Neues von „Currywurst, Pommes & Co.“ – Umsatzsteuersatz bei der Abgabe von Speisen
Eines der „ewigen Probleme“ des Umsatzsteuerrechts ist wohl die Frage nach dem anzuwendenden Steuersatz bei der Abgabe von Speisen: 7 % bei Lieferung oder 19 % bei sonstiger Leistung?
Nachdem durch das BMF-Schreiben vom 16.10.2008 (BStBl. 2008 I S. 949) bereits viele Fragen (zumindest aus der Sicht der Finanzverwaltung) geklärt schienen, bringt die mit Spannung erwartete Entscheidung des EuGH vom 10.03.2011 (verbundene Rechtssachen C-497/09, C-499/09, C-501/09 und C-502/09 nach Vorabentscheidungsersuchen des BFH) erneut Bewegung und Licht in die Thematik. Der EuGH äußert sich grundlegend zu den Problembereichen
- Imbissstand
- Kino
- Partyservice.
An dieser Stelle wird lediglich auf die Auswirkung auf die Behandlung in Imbissständen eingegangen. Hier war in der Vergangenheit das Hauptaugenmerk der Finanzverwaltung auf die Zurverfügungstellung und tatsächliche Nutzung von Verzehreinrichtungen gerichtet. Teil des ewigen Streits waren häufig Verkaufstheken und Ablagebretter an Imbissbuden.
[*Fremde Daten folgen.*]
(** *** The locks agree with the files *)
Record locks_ok (l : locks) : Prop := {
  lo_held : forall p t k, flocks l !! p = Some (t, k) <-> _lock_path k = p /\ locked t k l = true;
  lo_positive : forall x n, depths l !! x = Some n -> (0 < n)%nat }.
Lemma locked_insert t k n t' k' l : (0 < n)%nat ->
  locked t' k' (set_depth t k n l) = if decide ((t, k) = (t', k')) then true else locked t' k' l.
Proof.
  intros Hn. unfold locked, depth, set_depth. simpl. case_decide as He.
  - rewrite <- He, lookup_insert_eq. simpl. by apply Nat.ltb_lt.
  - by rewrite lookup_insert_ne.
Qed.
Lemma ok_empty : locks_ok no_locks.
Proof. split; simpl; [|by intros x n; rewrite lookup_empty]. intros p t k. rewrite lookup_empty. by split; [|intros [_ ?]]. Qed.
Lemma ok_acquire t k b l r l' : locks_ok l -> acquire t k b l = Some (r, l') -> locks_ok l'.
Proof.
  intros [Hh Hp]. unfold acquire. destruct (locked t k l) eqn:Hl.
  - intros [= <- <-]. split.
    + intros p t' k'. rewrite locked_insert by lia. simpl. rewrite Hh. case_decide as He; [|done]. by injection He as <- <-; rewrite Hl.
    + intros x n. simpl. rewrite lookup_insert_Some. intros [[_ <-]|[_ ?]]; [lia|eauto].
  - destruct (flocks l !! _lock_path k) as [o|] eqn:Hf; [destruct b; [done|intros [= <- <-]; by split]|].
    intros [= <- <-]. split.
    + intros p t' k'. change {| flocks := ?f; depths := <[(t, k) := 1%nat]> (depths l) |} with
        (set_depth t k 1 {| flocks := f; depths := depths l |}). rewrite locked_insert by lia. simpl.
      rewrite lookup_insert_Some, Hh. case_decide as He.
      * injection He as <- <-. naive_solver.
      * assert (Hd : locked t' k' {| flocks := <[_lock_path k:=(t, k)]> (flocks l); depths := depths l |} = locked t' k' l) by done.
        rewrite Hd. split; [intros [[? ?]|[? ?]]; [congruence|done]|]. intros [<- Hl']. right. split; [|done].
        intros Heq. assert (Hx : flocks l !! _lock_path k' = Some (t', k')) by by apply Hh. rewrite <- Heq, Hf in Hx. done.
    + intros x n. simpl. rewrite lookup_insert_Some. intros [[_ <-]|[_ ?]]; [lia|eauto].
Qed.
Lemma ok_release t k l : locks_ok l -> locks_ok (release t k l).
Proof.
  intros [Hh Hp]. unfold release. destruct (depth t k l) as [|[|n]] eqn:Hd; [done| |].
  - assert (Hl : locked t k l = true) by (unfold locked; by rewrite Hd). split; simpl.
    + intros p t' k'. rewrite lookup_delete_Some, Hh.
      unfold locked, depth. simpl. destruct (decide ((t, k) = (t', k'))) as [He|He].
      * injection He as <- <-. rewrite lookup_delete_eq. simpl. naive_solver.
      * rewrite lookup_delete_ne by done. split; [tauto|]. intros [<- Hl']. split; [|done]. intros Heq.
        assert (H1 : flocks l !! _lock_path k' = Some (t', k')) by by apply Hh.
        assert (H2 : flocks l !! _lock_path k = Some (t, k)) by by apply Hh. rewrite Heq in H2. congruence.
    + intros x n. rewrite lookup_delete_Some. intros [_ ?]. eauto.
  - split.
    + intros p t' k'. rewrite locked_insert by lia. simpl. rewrite Hh. case_decide as He; [|done]. injection He as <- <-.
      unfold locked. by rewrite Hd.
    + intros x m. simpl. rewrite lookup_insert_Some. intros [[_ <-]|[_ ?]]; [lia|eauto].
Qed.
Lemma depths_died t k p l : t.1 <> p -> depths (died p l) !! (t, k) = depths l !! (t, k).
Proof. intros Hp. apply option_eq. intros n. simpl. rewrite map_lookup_filter_Some. naive_solver. Qed.
Lemma depths_ended t k p l : t.1 = p -> depths (died p l) !! (t, k) = None.
Proof. intros Hp. apply eq_None_not_Some. intros [n Hn]. simpl in Hn. rewrite map_lookup_filter_Some in Hn. naive_solver. Qed.
Lemma flocks_died q t k p l : flocks (died p l) !! q = Some (t, k) <-> flocks l !! q = Some (t, k) /\ t.1 <> p.
Proof. simpl. by rewrite map_lookup_filter_Some. Qed.
Lemma ok_died p l : locks_ok l -> locks_ok (died p l).
Proof.
  intros [Hh Hp]. split.
  - intros q t k. rewrite flocks_died, Hh. unfold locked, depth. destruct (decide (t.1 = p)) as [He|He].
    + rewrite depths_ended by done. naive_solver.
    + rewrite depths_died by done. naive_solver.
  - intros x n. simpl. rewrite map_lookup_filter_Some. intros [? _]. eauto.
Qed.
Lemma one_holder t k t' k' l : locks_ok l -> _lock_path k = _lock_path k' -> locked t k l = true -> locked t' k' l = true ->
  t = t' /\ k = k'.
Proof.
  intros [Hh _] Hp Hl Hl'. assert (H1 : flocks l !! _lock_path k = Some (t, k)) by by apply Hh.
  assert (H2 : flocks l !! _lock_path k' = Some (t', k')) by by apply Hh. rewrite Hp in H1. split; congruence.
Qed.
(** What a thread acquires and then releases is as it was: an acquisition inside
    another one of the same key does not give the lock up when it ends. *)
Theorem release_undoes t k b l l' : locks_ok l -> acquire t k b l = Some (true, l') -> release t k l' = l.
Proof.
  intros [Hh Hp]. unfold acquire. destruct (locked t k l) eqn:Hl.
  - intros [= <-]. unfold release, depth, set_depth. simpl. rewrite lookup_insert_eq. simpl.
    unfold locked, depth in Hl. destruct (depths l !! (t, k)) as [[|n]|] eqn:Hd; try done. simpl.
    rewrite insert_insert_eq, insert_id by done. by destruct l.
  - destruct (flocks l !! _lock_path k) eqn:Hf; [by destruct b|]. intros [= <-]. unfold release, depth. simpl.
    rewrite lookup_insert_eq. simpl. rewrite !delete_insert_id; [by destruct l| |done].
    destruct (depths l !! (t, k)) as [n|] eqn:Hd; [|done]. exfalso. unfold locked, depth in Hl. rewrite Hd in Hl. simpl in Hl.
    apply Nat.ltb_ge in Hl. specialize (Hp _ _ Hd). lia.
Qed.
(** The lock of a key is that of its file: as long as a thread has it, every other
    acquisition of a key with the same file waits or is refused, be it by another
    thread of the same process, or by the thread itself when two keys share a
    file, which then waits for itself. *)
Theorem shared_file_waits t k t' k' l : locks_ok l -> locked t k l = true -> _lock_path k = _lock_path k' -> (t, k) <> (t', k') ->
  acquire t' k' true l = None /\ acquire t' k' false l = Some (false, l).
Proof.
  intros Hok Hl Hp Hne. unfold acquire. destruct (locked t' k' l) eqn:Hl'.
  { exfalso. apply Hne. by destruct (one_holder t k t' k' l Hok Hp Hl Hl') as [-> ->]. }
  assert (Hf : flocks l !! _lock_path k' = Some (t, k)) by by apply (lo_held _ Hok). by rewrite Hf.
Qed.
Nach erneuter Ausführung und Bestätigung seiner bekannten Auslegungs- und Abgrenzungskriterien zur einheitlichen Leistung bzw. der Annahme von Haupt- und Nebenleistung stellt der EuGH für die Abgabe von Speisen in Imbissbuden insbesondere Folgendes klar:
Die Zubereitung des „warmen Endprodukts“ (Pommes frites, Bratwurst etc.) beschränke sich auf einfache, standardisierte Handlungen und stelle regelmäßig nicht den überwiegenden Bestandteil des Umsatzes dar. Folglich kann in diesen Fällen (Achtung, anderes gilt z.B. schon beim Partyservice) die Tätigkeit des Zubereitens allein kein für die Annahme einer Lieferung schädliches Dienstleistungselement sein.
Die Bereitstellung behelfsmäßiger Vorrichtungen (einfacher Verzehrtheken ohne Sitzgelegenheit) erfordere nur einen geringen personellen Aufwand und stelle damit nur eine geringfügige Nebenleistung dar, die nichts am dominierenden Charakter der Hauptleistung (= Lieferung von Gegenständen) ändern könne. Ein Benutzen solcher Vorrichtungen sei für die Bestimmung der Leistungsart (Lieferung oder sonstige Leistung) ohne Bedeutung, da eine solche Nebenleistung nicht die Natur des (einheitlichen) Umsatzes bestimmen könne.
Auch verzehrfertig zubereitete Lebensmittel („Speisen und Mahlzeiten zum sofortigen Verzehr“) unterliegen bei ihrer Lieferung dem ermäßigten Steuersatz.
Insofern mag an dieser Front „Entwarnung“ zu erwarten sein: Weder das Zubereiten der Pommes oder Bratwurst, noch das Vorhandensein und Benutzen von Ablagebrettern, Stehtischen etc. führen zur Annahme einer mit 19% zu besteuernden sonstigen Leistung.
Die Umsetzung dieser Rechtsprechung durch die deutsche Finanzverwaltung ist jedoch abzuwarten. Zwar hat der EuGH sich zu einigen Konstellationen deutlich geäußert, nicht jedoch zu allen Praxisfällen. So verbleibt beispielsweise Spielraum bei der Qualifizierung von Verzehreinrichtungen zwischen einfachem Stehtisch und Restaurant-Tisch mit Ambiente, der allerdings möglicherweise von der Finanzverwaltung klarstellend erfasst wird. Zudem ist die für Imbissstände und Kinobetreiber weitgehend positive Entwicklung nicht auf einen Partyservice übertragbar: Hier qualifiziert der EuGH anhand der regelmäßig weitergehenden Dienstleistungselemente überwiegend in „sonstige Leistung“, d.h. Regelsteuersatz. Insbesondere die Frage, wann das Zubereiten die Grenze der bloßen „Standardzubereitung“ überschreitet und damit zur Annahme einer sonstigen Leistung führt ist im konkreten Fall auslegungsbedürftig. Jedoch ist auch hier baldige „Abhilfe“ durch die Finanzverwaltung zu erwarten.